The makefile expresses dependencies among files
and indicates how to generate each file from those it depends on.
Here is a simple makefile:
text.u: text.can WeirdFont2Unicode < text.can > text.u text.can: text ReorderWeirdFont < text > text.can
This makefile contains two rules. The first rule says that the target text.u depends on text.can and that the former can be generated from the latter by executing the command WeirdFont2Unicode < text.can > text.u. The second rule says that the target text.can depends on the target text and that text.can can be generated from text by executing the command ReorderWeirdFont < text > text.can.
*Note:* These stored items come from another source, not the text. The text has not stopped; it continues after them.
(** * A containerised test pipeline for a small web service

    Shallow embedding of [dagger_module/src/dagger_testing/main.py] (the
    pipeline object [DaggerTestingExample]) and of [src/hello_world.py]
    (the service under test), followed by the properties established
    about them.

    Conventions.
    - A Python [str] is a [string]; every character stands for one code
      point below 256.
    - A Python call that may raise is a value of [Exc]; [await] is the
      monadic bind.
    - The container SDK is declarative: a container is the chain of builder
      calls that produced it, and nothing runs before [stdout] is awaited.
      What running does is decided by the container engine, which is not
      part of the repository; it enters as a record of oracles, [Engine]. *)

From Stdlib Require Import ZArith Ascii String.
From stdpp Require Import base option list strings gmap pretty.

Local Open Scope string_scope.
Local Open Scope Z_scope.
Local Open Scope list_scope.

(** * The program *)

(** ** Python strings *)

Module Py.

(** The line feed and the double quote, which have no literal form. *)
Definition LF : string := String (ascii_of_nat 10) "".
Definition DQ : string := String (ascii_of_nat 34) "".

(** [str.isspace] on the code points below 256: TAB..CR, FS..US, SPACE,
    NEL and NBSP. *)
Definition isspace (c : ascii) : bool :=
  let n := nat_of_ascii c in
  bool_decide (n ∈ [9; 10; 11; 12; 13; 28; 29; 30; 31; 32; 133; 160]%nat).

(** [s.split(sep)] for a one-character separator: every occurrence of the
    separator cuts, so the result is never empty and keeps empty fields. *)
Fixpoint split (sep : ascii) (s : string) : list string :=
  match s with
  | EmptyString => [""]
  | String c s' =>
      if Ascii.eqb c sep then "" :: split sep s'
      else match split sep s' with
           | w :: ws => String c w :: ws
           | [] => [String c ""]
           end
  end.

Fixpoint lstrip (s : string) : string :=
  match s with
  | EmptyString => ""
  | String c s' => if isspace c then lstrip s' else s
  end.

Fixpoint rstrip (s : string) : string :=
  match s with
  | EmptyString => ""
  | String c s' =>
      match rstrip s' with
      | EmptyString => if isspace c then "" else String c ""
      | r => String c r
      end
  end.

(** [s.strip()] *)
Definition strip (s : string) : string := rstrip (lstrip s).

(** [sep.join(parts)] *)
Fixpoint join (sep : string) (parts : list string) : string :=
  match parts with
  | [] => ""
  | [x] => x
  | x :: rest => x +:+ sep +:+ join sep rest
  end.

(** [s * n] *)
Fixpoint repeat (s : string) (n : nat) : string :=
  match n with
  | O => ""
  | S n' => s +:+ repeat s n'
  end.

(** [s.startswith(prefix)] *)
Definition startswith (s prefix : string) : bool := String.prefix prefix s.

End Py.

(** ** Exceptions *)

(** The exceptions the pipeline can meet.  [str_exc] is Python's [str(e)];
    for the engine's errors the text is the engine's own report. *)
Inductive PyExc : Type :=
| AttributeError (class_name attr : string)
| QueryError (text : string)
| ExecError (text : string) (cmd : list string) (exit_code : Z)
| CancelledError.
If we execute make with this makefile in a directory containing the file text but neither text.can nor text.u, make will automatically execute the necessary commands to create text.u. It does this by observing that in order to generate text.u it needs text.can. Since this does not exist, it looks to see if it knows how to create it. In fact, it does, since the second rule tells it how. So make first executes the command ReorderWeirdFont < text > text.can to create text.can, and then executes the command WeirdFont2Unicode < text.can > text.u to create text.u.
Now, suppose that text.can already existed when we ran make. We might think that make would use the existing text.can and just execute the command WeirdFont2Unicode < text.can > text.u to create text.u. In fact, this will happen only if text.can is more up to date than the files it depends on, namely text. If the modification time of text is more recent than that of text.can, make will decide that text.can is out of date and should be replaced. As a result, whenever you modify a file, you need only run make and it will rerun precisely those commands necessary to update the target.
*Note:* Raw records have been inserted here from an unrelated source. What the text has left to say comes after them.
(** * fix_imports.py: the import-path rewriter of the Flutter project

    A shallow embedding of [src/fix_imports.py] and the properties of its
    rewriting pass.  Texts are Python [str] values, i.e. sequences of Unicode
    code points; the mapping table is the dict literal of the script. *)

From Stdlib Require Import String Ascii NArith Bool Arith Lia List.
Import ListNotations.
Open Scope string_scope.
Open Scope N_scope.
Open Scope list_scope.

(** ** Texts *)

Definition path := string.

(** A character is a Unicode code point. *)
Definition char := N.
Definition str := list char.

(** The code points of an ASCII literal of the script. *)
Definition lit (s : string) : str := map N_of_ascii (list_ascii_of_string s).

Definition str_eq_dec : forall a b : str, {a = b} + {a <> b} :=
  list_eq_dec N.eq_dec.

(** ** The regular expression: keyword, \s+, a quote, the old path, a quote *)

(** [\s] of a [str] pattern: the characters for which Python's
    [Py_UNICODE_ISSPACE] holds. *)
Definition is_space (c : char) : bool :=
  ((9 <=? c) && (c <=? 13)) || ((28 <=? c) && (c <=? 32))
  || (c =? 133) || (c =? 160) || (c =? 5760)
  || ((8192 <=? c) && (c <=? 8202))
  || (c =? 8232) || (c =? 8233) || (c =? 8239) || (c =? 8287) || (c =? 12288).

(** The character class of the two quote characters, ' (39) and the double
    quote (34). *)
Definition is_quote (c : char) : bool := (c =? 39) || (c =? 34).

(** Matching a literal: [re.escape(old_path)] and the keyword. *)
Fixpoint strip_prefix (p s : str) : option str :=
  match p, s with
  | [], _ => Some s
  | a :: p', b :: s' => if a =? b then strip_prefix p' s' else None
  | _ :: _, [] => None
  end.

(** The greedy [\s*] that follows the first white-space character. *)
Fixpoint skip_spaces (s : str) : str :=
  match s with
  | c :: s' => if is_space c then skip_spaces s' else s
  | [] => []
  end.

(** [match_at kw old s] anchors the pattern (keyword, [\s+], quote class,
    escaped old path, quote class) at the head of [s] and returns what
    follows the match.  [\s+] is greedy and the class after it holds no white
    space, so giving characters back never helps: the match at a position is
    unique. *)
Definition match_at (kw old s : str) : option str :=
  match strip_prefix kw s with
  | Some (c :: s1) =>
      if is_space c then
        match skip_spaces s1 with
        | q :: s2 =>
            if is_quote q then
              match strip_prefix old s2 with
              | Some (q' :: s3) => if is_quote q' then Some s3 else None
              | _ => None
              end
            else None
        | [] => None
        end
      else None
  | _ => None
  end.

(** [re.sub(pattern, replacement, content)]: the leftmost match is replaced,
    the scan resumes behind it; a character at which nothing matches is
    copied.  A match is never empty, so [fuel] above the length of the text is
    never used up. *)
Fixpoint re_sub_fuel (fuel : nat) (kw old replacement s : str) : str :=
  match fuel with
  | O => s
  | S fuel' =>
      match match_at kw old s with
      | Some rest => replacement ++ re_sub_fuel fuel' kw old replacement rest
      | None =>
          match s with
          | [] => []
          | c :: s' => c :: re_sub_fuel fuel' kw old replacement s'
          end
      end
  end.

Definition re_sub (kw old replacement s : str) : str :=
  re_sub_fuel (S (length s)) kw old replacement s.

(** ** The mapping table *)

(** A Python dict keeps its keys in insertion order; storing under a key that
    is present replaces the value and leaves the key where it is. *)
Fixpoint dict_set (d : list (string * string)) (k v : string)
  : list (string * string) :=
  match d with
  | [] => [(k, v)]
  | (k', v') :: d' =>
      if String.eqb k' k then (k', v) :: d' else (k', v') :: dict_set d' k v
  end.

(** A dict display  {k1: v1, k2: v2, ...}  stores its items from left to
    right. *)
Definition dict_display (items : list (string * string))
  : list (string * string) :=
  fold_left (fun d kv => dict_set d (fst kv) (snd kv)) items [].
A similar system that offers some advantages over make is makepp, which at present runs only on Unix systems. makepp is backwards compatible with make in the sense that it can use makefiles created for make, but it has additional capabilities. One difference that is particularly useful for linguistic work is that makepp rebuilds when the build rules are changed as well as when files change. When one is writing computer programs, it is typically the case that the relationship between the components is easy to set up and does not change very often. Most of the changes during the development process are in the programs themselves, that is, in the files that must be processed. So for the purposes for which make was originally developed, rebuilding only when files change makes sense. On the other hand, in linguistic data processing, the underlying files are typically data sources that do not change. What changes during development are the commands that process the data sources. Rebuilding automatically when these commands change is therefore a great convenience.
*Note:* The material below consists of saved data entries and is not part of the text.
(** * mimir: attack base class, perturbation attack and the scoring pipeline

    A shallow embedding of

    - [mimir/attacks/all_attacks.py]   ([AllAttacks], [Attack]),
    - [mimir/attacks/perturbation.py]  ([PerturbationAttack]),
    - [notebooks/new_mi_experiment.py] ([get_attackers], [get_mia_scores],
      the trials of the script),

    followed by the properties of the scoring pipeline.

    Conventions of the embedding.

    - The losses and scores the models report are idealised as rationals
      ([Q]): their rounding, infinities and NaN are outside the model. The
      one float the control flow depends on, the quotient
      [n_samples / batch_size], is the binary64 value Python computes.
    - Python objects that the code only passes around (documents, token
      lists, neighbour lists) are elements of the small universe [value].
    - A raised exception is the [Raise] outcome of a computation in the
      monad [M]; a computation also carries the mutable object it runs on
      (the attacker, or the dictionary of attackers) and emits the calls it
      makes to its collaborators as a list of [event]s. The entry into a
      method of an attacker ([load], [unload], [_attack]) is an event too, so
      that a call is visible where it changes nothing.
    - Members of the [str]-mixin enumeration are identified with their
      string values, which is how they hash and compare. How an f-string
      renders a member depends on the interpreter and is a parameter of
      the embedding ([enum_format]).
    - The registry of attack classes ([mimir.attacks.utils.get_attacker])
      and the classes it hands out are not part of these files: a class is
      what calling it returns ([attack_ctor]), and the registry is a
      parameter.
    - Progress bars ([tqdm]) have no effect on the computation and are left
      out. *)

From Stdlib Require Import ZArith QArith Qround Qminmax String Ascii DecimalString Lia.
From stdpp Require Import base option list gmap strings.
Another way in which separate programs can be made to work together is for one program to execute another. The first program is said to be the parent, the second to be a child of the first. Only some programs can do this, essentially those like awk and python that are programming languages. How to do this depends on the programming language and is not appropriate for discussion here. But you should keep this possibility in mind when using a programming language. To take a simple example, suppose that you need to sort some data. It is possible to write a sorting subroutine in awk, but it is much easier and more efficient to use sort or another specialized sorting program. If you need this sort in the midst of an awk program, you can run the sorting program as a child of awk.